┌──

(* ===== verification/Emulate.v ===== *)
(** * The programs on Linux: ece391emulate.c

    Linked with this file a user program runs on Linux: the eight calls of the
    kernel become calls of Linux.  A command is split into the words of an
    argument vector and the arguments are put together again from it; a
    directory is read an entry at a time.  Linux is the class [Linux], the calls
    the file makes; the process has a flat memory. *)

From S2P Require Import Prelude Memory LibMem LibStr UserLib.

(** ** Linux *)

(** [W] is the state outside the process.  [int80] is a system call: number,
    three registers.  [readdir] gives the address of the name of the next
    entry.  [execv] runs a program to its end: the status [wait] gives; it is
    none when the program cannot be started. *)
Class Linux (W : Type) := {
  int80 : Z → Z → Z → Z → memory → W → Z * memory * W;
  opendir_dot : W → Z * W;
  open_null : W → Z * W;
  readdir : Z → memory → W → option Z * memory * W;
  closedir : Z → W → W;
  close_fd : Z → W → W;
  open_mem : W → Z * W;
  mmap_low : Z → W → option Z * W;
  perror : W → W;
  execv : Z → Z → memory → W → option (Z * W);
}.

(** The process: its memory, the variables of the file, and Linux. *)
Record emulated (W : Type) := mkEmulated {
  e_mem : memory;
  start_esp : Z;
  dir_fd : Z;
  dir : Z;
  mem_fd : Z;
  linux : W;
}.
Arguments mkEmulated {W}. Arguments e_mem {W}. Arguments start_esp {W}. Arguments dir_fd {W}.
Arguments dir {W}. Arguments mem_fd {W}. Arguments linux {W}.

(** ** Loops with a loop inside *)

(** Like [while_loop]; no result when a turn has none. *)
Definition while_opt {S R} (step : S → option (S + R)) (s : S) : option R :=
  mjoin (while_loop (λ t, match step t with Some (inl t') => inl t' | Some (inr r) => inr (Some r) | None => inr None end) s).

Lemma while_opt_rule {S R} (step : S → option (S + R)) (I : S → Prop) (v : S → Z) (Q : R → Prop) s :
  I s → 0 <= v s <= 4294967296 →
  (∀ t, I t → 0 <= v t →
     ∃ x, step t = Some x ∧ match x with inl t' => I t' ∧ 0 <= v t' < v t | inr r => Q r end) →
  ∃ r, while_opt step s = Some r ∧ Q r.
Proof.
  intros HI Hv Hstep. unfold while_opt.
  destruct (while_loop_rule (λ t, match step t with Some (inl t') => inl t' | Some (inr r) => inr (Some r) | None => inr None end)
    I v (λ r, ∃ q, r = Some q ∧ Q q) s HI Hv) as (r & -> & q & -> & Hq).
  - intros t Ht Hvt. destruct (Hstep t Ht Hvt) as ([t'|q] & -> & H); [exact H|by exists q].
  - by exists q.
Qed.

(** ** A flat memory *)

(** The memory of a Linux process: every address is its own place. *)
Definition flat_memory (m : memory) : Prop := upage m = PROGRAM_PAGE.
Definition in_flat (a n : Z) : Prop := 0 <= a ∧ 0 <= n ∧ a + n <= 4294967296.

Lemma phys_flat m a : flat_memory m → 0 <= a < 4294967296 → phys m a = a.
Proof.
  intros Hm Ha. unfold phys, flat_memory in *. rewrite u32_small, Hm by done.
  destruct (_ && _); [unfold PROGRAM_PAGE; lia|done].
Qed.

(** Only the [n] bytes at [a] change. *)
Record within (a n : Z) (m m' : memory) : Prop := {
  wi_flat : flat_memory m → flat_memory m';
  wi_byte : flat_memory m → ∀ b, 0 <= b < 4294967296 → b < a ∨ a + n <= b → ld8 m' b = ld8 m b;
}.

Lemma within_refl a n m : within a n m m.
Proof. by split. Qed.

Lemma within_trans a n m1 m2 m3 : within a n m1 m2 → within a n m2 m3 → within a n m1 m3.
Proof. intros [F1 B1] [F2 B2]. split; [auto|]. intros Hm b Hb Ho. rewrite B2, B1 by auto. done. Qed.

Lemma within_widen a n b k m m' : within a n m m' → b <= a → a + n <= b + k → within b k m m'.
Proof. intros [F B] H1 H2. split; [done|]. intros Hm c Hc Ho. apply B; [done|done|lia]. Qed.

Lemma within_st8 a m v : 0 <= a < 4294967296 → within a 1 m (st8 m a v).
Proof. intros Ha. split; [done|]. intros Hm b Hb Ho. rewrite ld8_st8, !phys_flat by done. bcase. Qed.

Lemma within_st32 a m v : in_flat a 4 → within a 4 m (st32 m a v).
Proof.
  intros (H1 & _ & H3). unfold st32. assert (H : ∀ m i x, 0 <= i < 4 → within a 4 m (st8 m (a + i) x)).
  { intros m1 i y Hi. apply (within_widen (a + i) 1); [apply within_st8; lia|lia|lia]. }
  eapply within_trans; [|apply H; lia]. eapply within_trans; [|apply H; lia]. eapply within_trans; [|apply H; lia].
  rewrite <- (Z.add_0_r a) at 2. apply H. lia.
Qed.

Lemma ld8_st8_flat m a v b :
  flat_memory m → 0 <= a < 4294967296 → 0 <= b < 4294967296 → ld8 (st8 m a v) b = if b =? a then u8 v else ld8 m b.
Proof. intros Hm Ha Hb. by rewrite ld8_st8, !phys_flat. Qed.

Lemma ld32_st32_flat m a v : flat_memory m → in_flat a 4 → ld32 (st32 m a v) a = u32 v.
Proof.
  intros Hm (H1 & _ & H3). unfold ld32, st32. rewrite !ld8_st8_flat by (done || lia). bcase. apply bytes_of_word.
Qed.

Lemma within_ld32 a n m m' b : within a n m m' → flat_memory m → in_flat b 4 → b + 4 <= a ∨ a + n <= b → ld32 m' b = ld32 m b.
Proof. intros Hw Hm (H1 & _ & H3) Hd. unfold ld32. by rewrite !(wi_byte _ _ _ _ Hw) by (done || lia). Qed.

Lemma within_cstring a n m m' b l :
  within a n m m' → flat_memory m → in_flat b (Z.of_nat (length l) + 1) → b + Z.of_nat (length l) + 1 <= a ∨ a + n <= b →
  cstring m b l → cstring m' b l.
Proof. intros Hw Hm (H1 & _ & H3) Hd. apply cstring_ext. intros i Hi. apply (wi_byte _ _ _ _ Hw); [done|lia|lia]. Qed.

(** ** The code *)

Section Code.
Context {W : Type} {HW : Linux W}.

Definition E A : Type := emulated W → option (A * emulated W).
Definition with_memory (m : memory) (e : emulated W) : emulated W :=
  mkEmulated m (start_esp e) (dir_fd e) (dir e) (mem_fd e) (linux e).
Definition with_linux (w : W) (e : emulated W) : emulated W :=
  mkEmulated (e_mem e) (start_esp e) (dir_fd e) (dir e) (mem_fd e) w.

(** [DO_CALL] and the test after the call in [ece391_open]: an error number of
    Linux is -1. *)
Definition do_call (number ebx ecx edx : Z) : E Z := λ e,
  let '(eax, m, w) := int80 number ebx ecx edx (e_mem e) (linux e) in
  Some (if u32 eax <=? 0xFFFFC000 then s32 eax else -1, with_linux w (with_memory m e)).

(** [scan] to the end of a word. *)
Definition word_stop (c : Z) : bool := (c =? 0) || (c =? SPACE) || (c =? NL).
Definition word_end (m : memory) (scan : Z) : option Z :=
  while_loop (λ scan, if word_stop (ld8 m scan) then inr scan else inl (scan + 1)) scan.
Definition skip_spaces (m : memory) (scan : Z) : option Z :=
  while_loop (λ scan, if SPACE =? ld8 m scan then inl (scan + 1) else inr scan) scan.

(** A turn of the loop over the arguments: the state is [scan], [n_arg] and the
    memory. *)
Definition parse_step (args : Z) (st : Z * Z * memory) : option ((Z * Z * memory) + (Z * memory)) :=
  let '(scan, n_arg, m) := st in
  scan ← skip_spaces m scan;
  if (ld8 m scan =? 0) || (ld8 m scan =? NL) then Some (inr (n_arg, st8 m scan 0))
  else
    let m := st32 m (args + 4 * n_arg) scan in
    let n_arg := n_arg + 1 in
    scan ← word_end m scan;
    if negb (ld8 m scan =? 0) then Some (inl (scan + 1, n_arg, st8 m scan 0)) else Some (inl (scan, n_arg, m)).

(** The local [buf] and the vector [args] for a command. *)
Definition parse_command (command buf args : Z) (m : memory) : option memory :=
  let m := st8 (st8 m buf 46) (buf + 1) 47 in
  m ← ece391_strcpy m (buf + 2) command;
  scan ← word_end m (buf + 2);
  let m := st32 m args buf in
  '(n_arg, m) ← (if negb (ld8 m scan =? 0) then while_opt (parse_step args) (scan + 1, 1, st8 m scan 0) else Some (1, m));
  Some (st32 m (args + 4 * n_arg) 0).

(** A status of [wait]. *)
Definition WTERMSIG (status : Z) : Z := Z.land status 0x7F.
Definition WIFEXITED (status : Z) : bool := WTERMSIG status =? 0.
Definition WEXITSTATUS (status : Z) : Z := Z.land (Z.shiftr status 8) 0xFF.

(** The child has a memory of its own; one that cannot be started kills itself
    with signal 9. *)
Definition ece391_execute (buf args command : Z) : E Z := λ e,
  len ← ece391_strlen (e_mem e) command;
  if 1023 <? len then Some (-1, e)
  else
    m ← parse_command command buf args (e_mem e);
    let '(status, w) := match execv buf args m (linux e) with Some (status, w) => (status, w) | None => (9, linux e) end in
    Some (if WIFEXITED status then WEXITSTATUS status else if 9 =? WTERMSIG status then -1 else 256,
          with_linux w (with_memory m e)).

(** [dot] is the literal. *)
Definition ece391_open (dot filename : Z) : E Z := λ e,
  c ← ece391_strcmp (e_mem e) filename dot;
  if 0 =? c then
    let '(d, w) := opendir_dot (linux e) in
    let '(fd, w) := open_null w in
    Some (fd, mkEmulated (e_mem e) (start_esp e) fd d (mem_fd e) w)
  else do_call 5 filename 0 0 e.

(** A turn of the loop over the vector: the state is [idx], [buf], [nbytes] and
    the memory; it ends with -1 or leaves the loop. *)
Definition getargs_step (argc argv : Z) (st : Z * Z * Z * memory) :
    option ((Z * Z * Z * memory) + (memory + (Z * Z * memory))) :=
  let '(idx, buf, nbytes, m) := st in
  if idx <? argc then
    len ← ece391_strlen m (ld32 m (argv + 4 * idx));
    if nbytes <? s32 len then Some (inr (inl m))
    else
      m ← ece391_strcpy m buf (ld32 m (argv + 4 * idx));
      let buf := buf + s32 len in
      let nbytes := nbytes - s32 len in
      let idx := idx + 1 in
      if argc <=? idx then Some (inr (inr (buf, nbytes, m)))
      else if nbytes <? 1 then Some (inr (inl m))
      else Some (inl (idx, buf + 1, nbytes - 1, st8 m buf SPACE))
  else Some (inr (inr (buf, nbytes, m))).

Definition ece391_getargs (buf nbytes : Z) : E Z := λ e,
  let argc := s32 (ld32 (e_mem e) (start_esp e)) in
  let argv := start_esp e + 4 in
  r ← while_opt (getargs_step argc argv) (1, buf, nbytes, e_mem e);
  Some match r with
       | inl m => (-1, with_memory m e)
       | inr (buf, nbytes, m) => if nbytes <? 1 then (-1, with_memory m e) else (0, with_memory (st8 m buf 0) e)
       end.

Definition ece391_vidmap (screen_start : Z) : E Z := λ e,
  let '(fd, w) := if mem_fd e =? -1 then open_mem (linux e) else (mem_fd e, linux e) in
  let e := mkEmulated (e_mem e) (start_esp e) (dir_fd e) (dir e) fd w in
  match mmap_low fd w with
  | (None, w) => Some (-1, with_linux (perror w) e)
  | (Some mem_image, w) => Some (0, with_linux w (with_memory (st32 (e_mem e) screen_start (mem_image + 0xb8000)) e))
  end.

(** The copy of a name: the state is [from], [to], [copied] and the memory; it
    ends with a result or at the end of the name. *)
Definition copy_name (nbytes : Z) (m : memory) (from to : Z) : option ((Z * memory) + (Z * Z * memory)) :=
  while_loop (λ '(from, to, copied, m),
    if negb (ld8 m from =? 0) then
      let m := st8 m to (ld8 m from) in
      let copied := copied + 1 in
      if copied =? nbytes then inr (inl (nbytes, m))
      else if 32 =? copied then inr (inl (32, m))
      else inl (from + 1, to + 1, copied, m)
    else inr (inr (to, copied, m))) (from, to, 0, m).
Definition pad_name (nbytes to copied : Z) (m : memory) : option (Z * memory) :=
  while_loop (λ '(to, copied, m),
    if (copied <? nbytes) && (copied <? 32) then inl (to + 1, copied + 1, st8 m to 0) else inr (copied, m)) (to, copied, m).

Definition not_directory (fd : Z) (e : emulated W) : bool := (dir e =? 0) || negb (dir_fd e =? fd).

Definition ece391_read (fd buf nbytes : Z) : E Z := λ e,
  if not_directory fd e then do_call 3 fd buf nbytes e
  else
    let '(de, m, w) := readdir (dir e) (e_mem e) (linux e) in
    match de with
    | None => Some (0, with_linux w (with_memory m e))
    | Some d_name =>
        r ← copy_name nbytes m d_name buf;
        '(copied, m) ← (match r with
                        | inl r => Some r
                        | inr (to, copied, m) => pad_name nbytes to copied m
                        end : option (Z * memory));
        Some (copied, with_linux w (with_memory m e))
    end.

Definition ece391_write (fd buf nbytes : Z) : E Z := λ e,
  if not_directory fd e then do_call 4 fd buf nbytes e else Some (-1, e).

Definition ece391_close (fd : Z) : E Z := λ e,
  if not_directory fd e then do_call 6 fd 0 0 e
  else Some (0, mkEmulated (e_mem e) (start_esp e) (-1) 0 (mem_fd e) (close_fd (dir_fd e) (closedir (dir e) (linux e)))).
End Code.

└──

■ **EXERCISE DIRECTIONS**
Within the material above, the line with "(mem_image + 0xb8000)) e))" opens the range and the line with "ends with a" closes it; reproduce that range word for word.

■ **COMPLETED EXERCISE**
  | (Some mem_image, w) => Some (0, with_linux w (with_memory (st32 (e_mem e) screen_start (mem_image + 0xb8000)) e))
  end.

(** The copy of a name: the state is [from], [to], [copied] and the memory; it
    ends with a result or at the end of the name. *)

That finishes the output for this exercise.